Pour quelqu'un, comme moi, qui n'a pas suffisamment de temps
pour aller régulièrement dans les clubs (il y
a déjà tant de disques à
découvrir !), j'ai été
particulièrement surpris par le public. Public pas si
hétérogène qu'on pourrait le penser :
surtout des touristes anglophones qu'on amenait ici un peu
pour retrouver leurs marques. Mais la plupart n'en avait
rien à faire du jazz ! Il n'était pas sorcier
de s'en rendre compte : ils discutaient de choses et
d'autres non jazzistiques.
Le vendredi, il y avait, certes, un petit groupe
"tristanien" de trois personnes (notamment Benoît
Gassiot-Talabot
avec qui j'ai échangé quelques impressions).
Des passionnés, comme moi, par les membres de cette
école qui est née sous l'impulsion de Lennie
Tristano. Une école qui, après plus de 50 ans
d'existence, perdure aujourd'hui, notamment avec le Lenny
Popkin trio.
Le samedi, il y a eu un ami du contrebassiste qui est venu
le saluer et, à la fin de la soirée, deux
saxophonistes passionnés sont venus discuter avec
Lenny Popkin ; deux autres accompagnés de leur
instrument, plus discrets, sont venus aussi le jeudi et le
vendredi.
Quand je repense à cette qualité
d'interprétation à laquelle on a eu droit
(notamment le jeudi et le vendredi) qui fait la
différence avec de nombreux enregistrements en studio
(dont on doit pourtant se contenter mais qui sont souvent de
pâles reflets du talent des musiciens) !
Il conviendrait que l'on
s'efforce d'annoncer un peu mieux ces prestations en
live !
Bien sûr, les journaux spécialisés le
font. Mais il est parfois difficile de s'y retrouver dans
leur masse d'informations. De plus, la date de certaines
manifestations étant parfois arrêtée de
façon très tardive, les revues mensuelles ne
peuvent réussir à les annoncer. Mais cela
pourrait se faire aussi chez les disquaires
spécialisés (c'est d'ailleurs lors de mon
passage chez Paris Jazz Corner qu'un habitué,
Olivier
Ledure, m'a
prévenu de la venue à Paris de Lenny Popkin !)
où les habitués pourraient aussi transcrire
des informations de ce type et leurs coups de cœur sur une
petite pancarte réservée à cet
effet***.
Pour ma part, j'y ai pensé un peu tard le samedi
après-midi en réalisant une petite affiche que
mes deux disquaires de prédilection (Paris Jazz
Corner et Croco Jazz) ont accepté d'apposer dans leur
magasin. Il y a eu au moins une personne, que j'ai reconnue,
qui est venue suite à la lecture de mon affiche !

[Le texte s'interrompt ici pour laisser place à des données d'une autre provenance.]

Lemma sample_txns_fresh i t :
  (0 ≤ i < 3)%nat → sample_txns !! i = Some t → fresh_txn 20 t.
Proof.
  intros Hi Ht. do 3 (destruct i as [|i]; [injection Ht as <-; eexists _, _; split; [done|]; split_and!;
    [done|by repeat constructor|by repeat constructor]|]). lia.
Qed.

(** Three transactions; four keys of the first are hot. *)
Lemma sched_batch_complete_witness :
  ∃ st, sched_batch one_slot (part_of 0) (scheduler_make 2 0) sample_txns small_layout 0 3 = Ok st
    ∧ concat (mb_queues (b_sched st)) ≡ₚ [0; 1; 2]%nat
    ∧ ∃ t L1 L2, b_txns st !! 0%nat = Some t ∧ extract_hot_cold one_slot (part_of 0) (Txn_init half_hot 0) L1 = Ok (t, L2).
Proof.
  pose proof (sched_batch_complete one_slot 20 2 0 9 (part_of 0) small_layout sample_txns 0 3 eq_refl (or_introl eq_refl)
    ltac:(lia) ltac:(lia) ltac:(lia) eq_refl eq_refl (small_locs _) ltac:(cbn; lia) eq_refl sample_txns_fresh) as (st & H & Hq & _ & Ht).
  exists st. split; [exact H|]. split; [exact Hq|]. destruct (Ht 0%nat) as (t0 & t & L1 & L2 & H0 & H1 & H2 & _); [lia|].
  injection H0 as <-. exists t, L1, L2. split; [exact H1|exact H2].
Defined.

Lemma sched_no_clash_witness :
  ∃ st1 st2, sched_batch one_slot (part_of 0) (scheduler_make 2 0) sample_txns small_layout 0 3 = Ok st1
    ∧ sched_batch one_slot (part_of 1) (scheduler_make 2 1) sample_txns small_layout 0 3 = Ok st2
    ∧ mb_queues (b_sched st1) !! 1%nat = Some [0; 2]%nat
    ∧ mb_queues (b_sched st2) !! 0%nat = Some [0; 1]%nat
    ∧ 1%nat ≠ 0%nat.
Proof.
  destruct (sched_batch one_slot (part_of 0) (scheduler_make 2 0) sample_txns small_layout 0 3) as [st1|] eqn:E1;
    [|by vm_compute in E1].
  destruct (sched_batch one_slot (part_of 1) (scheduler_make 2 1) sample_txns small_layout 0 3) as [st2|] eqn:E2;
    [|by vm_compute in E2].
  assert (mb_queues (b_sched st1) !! 1%nat = Some [0; 2]%nat
    ∧ ∃ t o, b_txns st1 !! 0%nat = Some t ∧ hottest_cold_i1 t = Some 0%nat ∧ cold_ops t !! 0%nat = Some o
             ∧ op_id o = 10) as (Hq1 & t1 & o1 & Ht1 & Hh1 & Ho1 & Hid1).
  { vm_compute in E1. injection E1 as <-. split; [reflexivity|]. eexists _, _. split_and!; reflexivity. }
  assert (mb_queues (b_sched st2) !! 0%nat = Some [0; 1]%nat
    ∧ ∃ t o, b_txns st2 !! 0%nat = Some t ∧ hottest_cold_i1 t = Some 0%nat ∧ cold_ops t !! 0%nat = Some o
             ∧ op_id o = 10) as (Hq2 & t2 & o2 & Ht2 & Hh2 & Ho2 & Hid2).
  { vm_compute in E2. injection E2 as <-. split; [reflexivity|]. eexists _, _. split_and!; reflexivity. }
  exists st1, st2. split; [exact eq_refl|]. split; [exact eq_refl|]. split; [exact Hq1|]. split; [exact Hq2|].
  refine (sched_no_clash one_slot 20 2 9 0 1 (part_of 0) (part_of 1) small_layout small_layout sample_txns sample_txns
    st1 st2 0 3 0 3 1 0 [0; 2]%nat [0; 1]%nat 0 0 t1 t2 0 0 o1 o2
    eq_refl eq_refl (or_introl eq_refl) _ _ _ _ _ eq_refl eq_refl eq_refl (small_locs _) (small_locs _) _ _ _ _
    sample_txns_fresh sample_txns_fresh E1 E2 Hq1 _ Ht1 Hq2 _ Ht2 Hh1 Ho1 Hh2 Ho2 _).
  12: by rewrite Hid1, Hid2.
  11: left.
  10: left.
  all: clear; try done; simpl; lia.
Defined.
Lemma acquire_inv w x op id r res w' x' :
  world_ok kvs workers w → exec_ok kvs workers w x → 0 ≤ op_id op → op_mode op ≠ INVALID →
  (is_local (loc_info op) = false → (op_addr (x_node x) op).1 ≠ x_node x) → TxnId_ok id →
  valid id = false ∨ mini_batch_id id = mini_batch_num x →
  row_at kvs w (op_addr (x_node x) op) = Some r →
  acquire bm ext (op_mode op) w x op id = Ok (res, w', x') →
  world_ok kvs workers w' ∧ n_send_q <$> w' = n_send_q <$> w ∧ n_putres <$> w' = n_putres <$> w ∧
  match res with
  | Some f => f = length (x_futs x) ∧ (is_compatible r (op_mode op) = true ∧ mb_allow_lock bm r id = Ok true)
      ∧ (∀ b, row_at kvs w' b = if decide (b = op_addr (x_node x) op) then Some (grant (op_mode op) r) else row_at kvs w b)
      ∧ ∃ act fut, granted x x' op r act fut
  | None => (∀ b, row_at kvs w' b = row_at kvs w b) ∧ refused x x' op
      ∧ (is_compatible r (op_mode op) = true → mb_allow_lock bm r id = Ok false)
  end.
Proof.
  intros Hw Hx Hk Hm Hne Hid Hmb Hrow Hacq. pose proof (row_last_ok _ _ _ Hw Hrow) as Hla.
  unfold acquire in Hacq. unfold op_addr in *. destruct (is_local (loc_info op)) eqn:El.
  - assert (∃ b, is_compatible r (op_mode op) = true → mb_allow_lock bm r id = Ok b) as [b Hb].
    { destruct (is_compatible r (op_mode op)) eqn:Ec; [|by exists true].
      destruct (acquire_local_allowed w x _ op id r _ Hw Hx Hk Hrow Ec Hacq) as [b Hb]. by exists b. }
    rewrite (acquire_local_spec w x (op_mode op) op id r b) in Hacq by done.
    destruct (is_compatible r (op_mode op)) eqn:Ec; [destruct b|]; cbn [andb] in Hacq; injection Hacq as <- <- <-.
    + split_and!; [by apply set_row_ok|apply send_q_set_row|apply putres_set_row|done|done|by apply Hb|intros b; by apply row_at_set_row|].
      do 2 eexists. split; [done|done|]. by rewrite El.
    + split_and!; auto. eexists. by rewrite El.
    + split_and!; try done. eexists. by rewrite El.
  - specialize (Hne eq_refl). cbn [fst] in Hne.
    destruct (acquire_remote_allowed w x _ op id r _ Hw Hx Hne Hid Hrow Hacq) as [b Hb].
    destruct (acquire_remote_spec w x (op_mode op) op id r b Hw Hx Hk Hm Hne Hid Hrow Hb) as (pkt & H1 & H2 & H3 & Heq).
    rewrite Heq in Hacq. destruct (is_compatible r (op_mode op) && b) eqn:Ec; injection Hacq as <- <- <-.
    + destruct (H3 eq_refl) as [Hpm Hpt]. apply andb_prop in Ec as [Ec ->].
      split_and!; [by apply bump_id_ok, set_row_ok|by rewrite send_q_bump, send_q_set_row|by rewrite putres_bump, putres_set_row|done|done|done| |].
      * intros b'. rewrite row_at_bump. by apply row_at_set_row.
      * do 2 eexists. split; [done|done|]. rewrite El. split_and!; try done. by exists pkt.
    + split_and!; [by apply bump_id_ok|apply send_q_bump|apply putres_bump|intros b'; apply row_at_bump| |].
      * eexists. rewrite El. done.
      * intros Hc. rewrite Hc in Ec. cbn [andb] in Ec. by rewrite Ec in Hb.
Qed.
End access.
(* ===== verification/SerialSteps.v ===== *)
(** * Every step keeps the serializability invariant

    One lemma per step of [Serial.tstep]. *)
From stdpp Require Import base tactics list numbers gmap relations.
From Stdlib Require Import ZArith Lia.
From S2P Require Import Prelude Types Layout Msg Row Table Mempool SendQ SwitchPkt MsgHandler HotCold Sched Undolog Executor RowAccess Serial.

Section steps.
Context (bm : build) (ext : externals) (kvs : nat) (workers : Z) (S0 : store).

#[local] Abbreviation inv := (inv kvs workers S0).
#[local] Abbreviation rows_ok := (rows_ok kvs).
#[local] Abbreviation values_ok := (values_ok kvs S0).
#[local] Abbreviation phase_ok := (phase_ok kvs).
#[local] Abbreviation acts_ok := (acts_ok kvs).
#[local] Abbreviation hold_ok := (hold_ok kvs).
#[local] Abbreviation net_ok := (net_ok kvs).

(** The parts of the invariant that no step of another thread disturbs. *)
Lemma inv_step s t th w' th' order' :
  inv s → s_ths s !! t = Some th → same_txn th th' →
  world_ok kvs workers w' → length w' = length (s_w s) →
  (∀ a, is_Some (row_at kvs (s_w s) a) → is_Some (row_at kvs w' a)) →
  (∀ u thu op, u ≠ t → s_ths s !! u = Some thu → op ∈ held_ops thu →
     tuple <$> row_at kvs w' (t_addr thu op) = tuple <$> row_at kvs (s_w s) (t_addr thu op)) →
  phase_ok w' th' → rows_ok w' (<[t := th']> (s_ths s)) →
  values_ok w' (<[t := th']> (s_ths s)) order' →
  net_ok w' th' → counts_ok w' (<[t := th']> (s_ths s)) →
  inv (MkSysSt w' (<[t := th']> (s_ths s)) order').
Proof.
  intros [Hw Hst Hph Hrows Hval Hfew Hnet Hcnt Hwk] Ht Hsame Hw' Hlen Hdom Hframe Hph' Hrows' Hval' Hnet' Hcnt'.
  assert (∀ thu, same_txn thu thu) as Hrefl by by split.
  split; cbn [s_w s_ths s_order]; try done.
  - intros u thu Hu. destruct (moved_cases _ t th th' Ht u thu Hu) as [[-> ->]|[_ Hu']];
      eapply static_frame; eauto.
  - intros u thu Hu. destruct (moved_cases _ t th th' Ht u thu Hu) as [[-> ->]|[Hne Hu']]; [done|].
    eapply phase_frame; [|by eapply Hph]. intros op Hop. eapply Hframe; [done..|]. apply elem_of_app. by left.
  - by eapply few_ops_insert.
  - intros u thu Hu. destruct (moved_cases _ t th th' Ht u thu Hu) as [[-> ->]|[Hne Hu']]; [done|].
    eapply net_frame; [|by eapply Hnet]. intros op Hop. by eapply Hframe.
  - by eapply workers_step.
Qed.

(** Outside the release phase a transaction has no message under way. *)
Lemma net_nil s t th :
  inv s → s_ths s !! t = Some th → match th_ph th with Releasing _ _ _ _ => False | _ => True end → th_net th = [].
Proof.
  intros Hi Ht Hph. destruct (nt_quiet _ _ _ (in_net _ _ _ _ Hi t th Ht)) as [|(? & ? & ? & ? & He)]; [done|].
  by rewrite He in Hph.
Qed.

Lemma held_nil th : th_net th = [] → held_ops th = phase_held th.
Proof. intros Hn. unfold held_ops. rewrite Hn. apply app_nil_r. Qed.

(** A step of a thread with no message under way that sends none. *)
Lemma inv_calm s t th w' th' order' :
  inv s → s_ths s !! t = Some th → same_txn th th' →
  world_ok kvs workers w' → length w' = length (s_w s) →
  (∀ a, is_Some (row_at kvs (s_w s) a) → is_Some (row_at kvs w' a)) →
  (∀ u thu op, u ≠ t → s_ths s !! u = Some thu → op ∈ held_ops thu →
     tuple <$> row_at kvs w' (t_addr thu op) = tuple <$> row_at kvs (s_w s) (t_addr thu op)) →
  phase_ok w' th' → rows_ok w' (<[t := th']> (s_ths s)) →
  values_ok w' (<[t := th']> (s_ths s)) order' →
  th_net th = [] → th_net th' = [] → phase_held th' ⊆+ th_ops th → n_putres <$> w' = n_putres <$> s_w s →
  inv (MkSysSt w' (<[t := th']> (s_ths s)) order').
Proof.
  intros Hi Ht Hsame Hw' Hlen Hdom Hframe Hph' Hrows' Hval' Hn Hn' Hsub Hput.
  eapply inv_step; eauto.
  - apply net_ok_nil; [done|]. by rewrite (sm_ops _ _ Hsame).
  - eapply (counts_same (s_w s)); eauto; [apply Hi|by rewrite Hn, Hn'].
Qed.

Lemma set_th_same th x ph :
  x_node x = x_node (th_x th) → x_tid x = x_tid (th_x th) → x_kvs x = x_kvs (th_x th) →
  mini_batch_num x = mini_batch_num (th_x th) → same_txn th (set_th th x ph).
Proof. by split. Qed.

(** The row of an operation about to be locked. *)
Lemma op_row s t th op :
  inv s → s_ths s !! t = Some th → op ∈ th_ops th →
  op_mode op ≠ INVALID ∧ 0 ≤ op_id op ∧ (∃ r, row_at kvs (s_w s) (t_addr th op) = Some r)
  ∧ (is_local (loc_info op) = false → (t_addr th op).1 ≠ x_node (th_x th)).
Proof.
  intros Hi Ht Hop. pose proof (st_ops _ _ _ _ (in_static _ _ _ _ Hi t th Ht)) as Ho.
  rewrite Forall_forall in Ho. by destruct (Ho op Hop) as (? & ? & [r Hr] & ?); eauto 6.
Qed.

(** The owner count of a row stays within 32 bits. *)
Lemma count_small s a r :
  inv s → row_at kvs (s_w s) a = Some r → owner_cnt r + 1 < 2 ^ 32.
Proof.
  intros Hi Hr. destruct (rk_wf _ _ _ (in_rows _ _ _ _ Hi) a r Hr) as [_ ->].
  pose proof (hcount_le a (s_ths s)) as Hle. pose proof (in_few _ _ _ _ Hi) as Hf. unfold few_ops in Hf.
  enough (Z.of_nat (hcount a (s_ths s)) ≤ Z.of_nat (length (concat (th_ops <$> s_ths s)))) by lia.
  apply inj_le, Hle. intros t th Ht. eapply held_len. by eapply (in_net _ _ _ _ Hi).
Qed.

Lemma t_count_same th th' b :
  same_txn th th' → t_count b th' = length (filter (λ op, t_addr th op = b) (held_ops th')).
Proof. intros Hs. unfold t_count, t_addr. by rewrite (sm_node _ _ Hs). Qed.

(** ** Moving one thread's view of its locks *)

Lemma hold_move w w' th th' j op act :
  same_txn th th' → x_futs (th_x th') !! act_fut act = x_futs (th_x th) !! act_fut act →
  applied th' j = applied th j →
  tuple <$> row_at kvs w' (t_addr th op) = tuple <$> row_at kvs w (t_addr th op) →
  hold_ok w th j op act → hold_ok w' th' j op act.
Proof.
  intros Hs Hf Ha Ht Hh. unfold Serial.hold_ok in *. rewrite Ha, (same_addr _ _ _ Hs).
  destruct Hh as (r & Hr & Hact). rewrite Hr in Ht. destruct (row_at kvs w' (t_addr th op)) as [r'|]; [|done].
  injection Ht as Ht. exists r'. split; [done|]. cbv zeta in *. rewrite Ht. destruct act; cbn [act_fut] in Hf; by rewrite Hf.
Qed.

Lemma acts_move w w' th th' ops acts :
  same_txn th th' →
  (∀ act, act ∈ acts → x_futs (th_x th') !! act_fut act = x_futs (th_x th) !! act_fut act) →
  (length (x_futs (th_x th)) ≤ length (x_futs (th_x th')))%nat →
  (∀ j, (j < length ops)%nat → applied th' j = applied th j) →
  (∀ op, op ∈ ops → tuple <$> row_at kvs w' (t_addr th op) = tuple <$> row_at kvs w (t_addr th op)) →
  acts_ok w th ops acts → acts_ok w' th' ops acts.
Proof.
  intros Hs Hf Hl Ha Ht [H1 H2 H3 H4]. split; try done.
  - intros j op act Hop Hact. eapply hold_move; [done|apply Hf; by eapply list_elem_of_lookup_2| | |by eapply H2].
    + apply Ha. by eapply lookup_lt_Some.
    + apply Ht. by eapply list_elem_of_lookup_2.
  - eapply Forall_impl; [done|]. simpl. intros. lia.
Qed.

Lemma acts_nil w th : acts_ok w th [] [].
Proof. split; [done|done|constructor|constructor]. Qed.

Lemma acts_snoc w th ops acts op act :
  acts_ok w th ops acts → hold_ok w th (length ops) op act →
  act_fut act ∉ (act_fut <$> acts) → (act_fut act < length (x_futs (th_x th)))%nat →
  acts_ok w th (ops ++ [op]) (acts ++ [act]).
Proof.
  intros [H1 H2 H3 H4] Hh Hfr Hlt. split.
  - rewrite !length_app. simpl. lia.
  - intros j op' act' Hop Hact. destruct (decide (j < length ops)%nat) as [Hj|Hj].
    + rewrite lookup_app_l in Hop by lia. rewrite lookup_app_l in Hact by lia. by apply H2.
    + rewrite lookup_app_r in Hop by lia. rewrite lookup_app_r in Hact by lia.
      apply list_lookup_singleton_Some in Hop as [Hj0 <-]. apply list_lookup_singleton_Some in Hact as [_ <-].
      by replace j with (length ops) by lia.
  - rewrite fmap_app. apply NoDup_app. split_and!; [done| |apply NoDup_singleton].
    intros f Hf Hin. simpl in Hin. apply list_elem_of_singleton in Hin as ->. done.
  - apply Forall_app. split; [done|]. by constructor.
Qed.

(** An entry is released: the others stay. *)
Lemma acts_tail w th op ops act acts :
  (∀ i j, applied th i = applied th j) → acts_ok w th (op :: ops) (act :: acts) → acts_ok w th ops acts.
Proof.
  intros Ha [H1 H2 H3 H4]. apply Forall_cons in H4 as [_ H4]. rewrite fmap_cons in H3. apply NoDup_cons in H3 as [_ H3].
  split; [simpl in H1; lia| |done|done]. intros j op' act' Hop Hact.
  specialize (H2 (S j) op' act' Hop Hact). unfold Serial.hold_ok in *. by rewrite (Ha j (S j)).
Qed.

Lemma compatible_mode r m m' :
  is_compatible r m = true → lock_type r = m' → m' ≠ INVALID → m ≠ INVALID → m = m'.
Proof. unfold is_compatible. intros H <- ??. repeat case_bool_decide; destruct (lock_type r), m; naive_solver. Qed.

(** ** The lock phase *)

(** The view a granted lock gives. *)
Lemma granted_hold w' th x' op r act fut ph r' :
  granted kvs (th_x th) x' op r act fut → TxnId_ok (last_acq r) →
  row_at kvs w' (t_addr th op) = Some r' → tuple r' = tuple r → x_node x' = x_node (th_x th) →
  ∀ j, applied (set_th th x' ph) j = false → hold_ok w' (set_th th x' ph) j op act ∧ act_fut act = length (x_futs (th_x th)).
Proof.
  intros [-> Hla Hact] Hok Hr' Htup _ j Hj.
  assert (x_futs (push_log act (push_fut fut (th_x th))) !! length (x_futs (th_x th)) = Some fut) as Hf
    by by apply list_lookup_middle.
  destruct fut as [pk tp la]. cbn [fut_last_acq fut_pkt fut_tuple] in *. subst la.
  unfold Serial.hold_ok. rewrite Hj. cbn [andb].
  destruct (is_local (loc_info op)) eqn:El.
  - destruct Hact as (-> & -> & ->). split; [|done]. exists r'. split; [done|]. split_and!; try done.
    eexists. split_and!; [exact Hf|done|done].
  - destruct Hact as (-> & -> & pkt & -> & ? & ? & ? & ?). split; [|done]. exists r'. split; [done|].
    split_and!; try done. do 2 eexists. split_and!; [exact Hf|done..|]. congruence.
Qed.

Lemma granted_same th x' op r act fut ph :
  granted kvs (th_x th) x' op r act fut → same_txn th (set_th th x' ph).
Proof. intros [-> _ _]. by apply set_th_same. Qed.
(** C26: with two nodes the message barrier is a barrier: at any moment, and
    however messages are delayed, a node has returned from at most as many
    calls as the other node has begun. *)
Theorem node_barrier_safe ns id o nd no :
  rtc nodes_step (nodes_init 2) ns → ns !! id = Some nd → ns !! o = Some no → id ≠ o →
  returned nd ≤ begun no.
Proof.
  intros H Hi Ho Hne. destruct (inv2_reach ns H) as (a & b & -> & (R1 & E1 & _) & (R2 & E2 & _) & _).
  pose proof (sent_begun 1 a). pose proof (sent_begun 0 b).
  destruct id as [|[|id]], o as [|[|o]]; simplify_eq/=; lia.
Qed.

(** Both nodes reach the barrier; node 1 returns, begins the next call, and
    its second message is handled while node 0 has not yet re-read
    [received]. *)
Definition overrun : list action :=
  [Wait 0; Wait 0; Wait 0; Wait 0; Wait 1; Wait 1; Wait 1; Wait 1; Handle 1; Wait 1; Wait 1;
   Wait 1; Wait 1; Wait 1; Wait 1; Handle 0; Handle 0].

Definition stuck : list barrier_node := [Node 2 0 Spin 0; Node 0 1 Spin 0].

Lemma overrun_stuck : run_nodes overrun (nodes_init 2) = Some stuck.
Proof. vm_compute. reflexivity. Qed.

Lemma node_barrier_safe_witness : rtc nodes_step (nodes_init 2) stuck ∧ 1 ≤ 1.
Proof.
  pose proof (run_nodes_rtc _ _ _ overrun_stuck) as H. split; [exact H|].
  refine (node_barrier_safe stuck 1 0 _ _ H eq_refl eq_refl _). done.
Defined.

(** C39: two nodes can block each other for good.  [my_wait] leaves its spin
    only when it reads exactly [num_nodes - 1], and [handle] counts messages
    at once (they are not queued until the node waits again): a node that
    begins its next call before the other has re-read [received] pushes that
    counter to 2, and then neither node, nor the network, has an action
    left, with one call of the first node still pending. *)
Theorem node_barrier_deadlock :
  ∃ ns, rtc nodes_step (nodes_init 2) ns
    ∧ (∀ a, act a ns = None)
    ∧ (∃ nd, ns !! 0 = Some nd ∧ begun nd = 1 ∧ returned nd = 0).
Proof.
  exists stuck. split; [exact (run_nodes_rtc _ _ _ overrun_stuck)|]. split; [|by eexists].
  intros [id|id]; destruct id as [|[|id]]; reflexivity.
Qed.

Definition three_rounds : list action :=
  flat_map (λ i, [Wait i; Wait i; Wait i; Wait i; Wait i]) [0; 1; 2]
  ++ [Handle 0; Handle 0; Handle 1; Handle 1; Handle 2; Handle 2]
  ++ flat_map (λ i, [Wait i; Wait i]) [0; 1; 2]
  ++ flat_map (λ i, [Wait i; Wait i; Wait i; Wait i; Wait i]) [0; 1]
  ++ [Handle 0; Wait 0; Wait 0].

(** With three nodes it is not: the decrement takes one message off
    although two were counted, so that a node returns from its second call
    when a node has not begun its own second call. *)
Theorem node_barrier_three_nodes :
  ∃ ns nd no, rtc nodes_step (nodes_init 3) ns ∧ ns !! 0 = Some nd ∧ ns !! 2 = Some no ∧ begun no < returned nd.
Proof.
  assert (∃ ns, run_nodes three_rounds (nodes_init 3) = Some ns ∧ ns !! 0 = Some (Node 1 2 Idle 0) ∧ ns !! 2 = Some (Node 1 1 Idle 2))
    as (ns & Hr & H0 & H2) by (eexists; vm_compute; done).
  exists ns, (Node 1 2 Idle 0), (Node 1 1 Idle 2). split; [exact (run_nodes_rtc _ _ _ Hr)|]. repeat split; [done|done|].
  unfold begun. simpl. lia.
Qed.
End Nodes.
(** [for (i = a; i < b; ++i) wait_nodes()]; the counters are [uint32_t]s
    extended to [size_t]. *)
Definition waits (a b : Z) : list event := replicate (Z.to_nat (b - a)) WaitNodes.

(** The inner loop that collects a window: how many entries from [q_p] on have
    the mini-batch number [mb]. *)
Fixpoint window (q : list hot_txn_entry) (q_size q_p : nat) (mb : Z) (room : nat) : outcome nat :=
  match room with
  | O => Ok O
  | S room' =>
      if bool_decide (q_p < q_size)%nat then
        e ← aget q q_p;
        if e_mb_num e =? mb then n ← window q q_size (S q_p) mb room'; Ok (S n) else Ok O
      else Ok O
  end.

(** One iteration of the sending loop from [window_start].  The test after the
    send reads [q[q_p]] also when [q_p] is [q_size], an entry of an earlier
    batch or an uninitialised one. *)
Definition send_window (mini_batch_num : Z) (q : list hot_txn_entry) (q_size window_start : nat)
  : outcome (nat * list event) :=
  e0 ← aget q window_start;
  n ← window q q_size window_start (e_mb_num e0) MAX_IN_FLIGHT;
  let q_p := (window_start + n)%nat in
  next ← aget q q_p;
  assert (bool_decide (q_p = q_size) || (e_mb_num e0 <=? e_mb_num next));;
  let sent := SendWindow (take n (drop window_start q)) in
  if (e_mb_num e0 <? e_mb_num next) || bool_decide (q_p = q_size) then
    let end_mb := if bool_decide (q_p = q_size) then mini_batch_num else e_mb_num next in
    Ok (q_p, sent :: waits (e_mb_num e0) end_mb)
  else Ok (q_p, [sent]).

(** The sending loop; every iteration sends at least one entry. *)
Fixpoint send_loop (fuel : nat) (mini_batch_num : Z) (q : list hot_txn_entry) (q_size q_p : nat)
  : outcome (list event) :=
  if bool_decide (q_p < q_size)%nat then
    match fuel with
    | O => Fail Spins
    | S fuel' =>
        '(q_p', evs) ← send_window mini_batch_num q q_size q_p;
        rest ← send_loop fuel' mini_batch_num q q_size q_p';
        Ok (evs ++ rest)
    end
  else Ok [].

(** The part of [run_hot_period] between the start and the end packets: the
    first [wait_nodes], the waits for mini-batches without entries, and the
    loop. *)
Definition send_queue (past_mb_num mini_batch_num : Z) (sq : hot_send_q) : outcome (list event) :=
  let q := send_q sq in
  let q_size := Z.to_nat (send_q_tail sq) in
  q0 ← aget q 0;
  let lead := if bool_decide (0 < q_size)%nat || (past_mb_num <? e_mb_num q0)
              then waits past_mb_num (e_mb_num q0) else [] in
  mid ← send_loop q_size mini_batch_num q q_size 0;
  Ok (WaitNodes :: lead ++ mid).

(** What [run_hot_period] leaves: its events in order, [past_mb_num], the size
    of the pool and the layout. *)
Record period := MkPeriod { p_events : list event; past_mb_num : Z; p_pool : Z; p_layout : DeclusteredLayout }.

Il est vrai que le public, même aux temps
héroïques, était souvent composé
de personnes pas particulièrement passionnées
par le jazz et/ou respectueuses des musiciens. Et en ces
temps-là, même les jazzophiles
désertaient les concerts quand un match avait lieu.
Rappelons le légendaire concert de Massey Hall
(Toronto, 15/05/1953) avec Charlie Parker, Dizzy Gillespie,
Bud Powell, Charles Mingus et Max Roach, décrit
pourtant comme The
Greatest Jazz Concert Ever, qui fut boudé pour un match
de boxe (à peine un quart des 2 500 places furent
occupées) !
Et pourtant, parmi les passionnés de jazz, nous
sommes nombreux à répéter combien on
aurait aimé assister à des prestations en live
avec tel ou tel musicien aujourd'hui disparu.
Faut-il attendre que les vivants soient morts pour continuer
une même litanie ?
Ceci dit, ces trois
soirées furent un délice : How Deep Is The Music of the Lenny
Popkin Trio
!
Aux côtés de Lenny Popkin, à la
batterie, Carol Tristano ; la fille**** du maître
à penser et à jouer (cf. infra). Habituée
depuis plusieurs années à se produire avec
Lenny Popkin, elle impulse un rythme idéal à
l'expression du saxophone de Lenny, que ce soit avec les
baguettes ou avec les balais. Rythme qu'elle traduit dans un
mouvement lancinant du corps, identique à celui de
certains auditeurs qui s'abreuvent ainsi de jazz
jusqu'à la moelle. Avec un regard exprimant une
admiration de madone à l'intention du saxophoniste,
ou sombrant dans le vide ; les yeux se ferment : il n'y a
plus que la musique produite par le trio.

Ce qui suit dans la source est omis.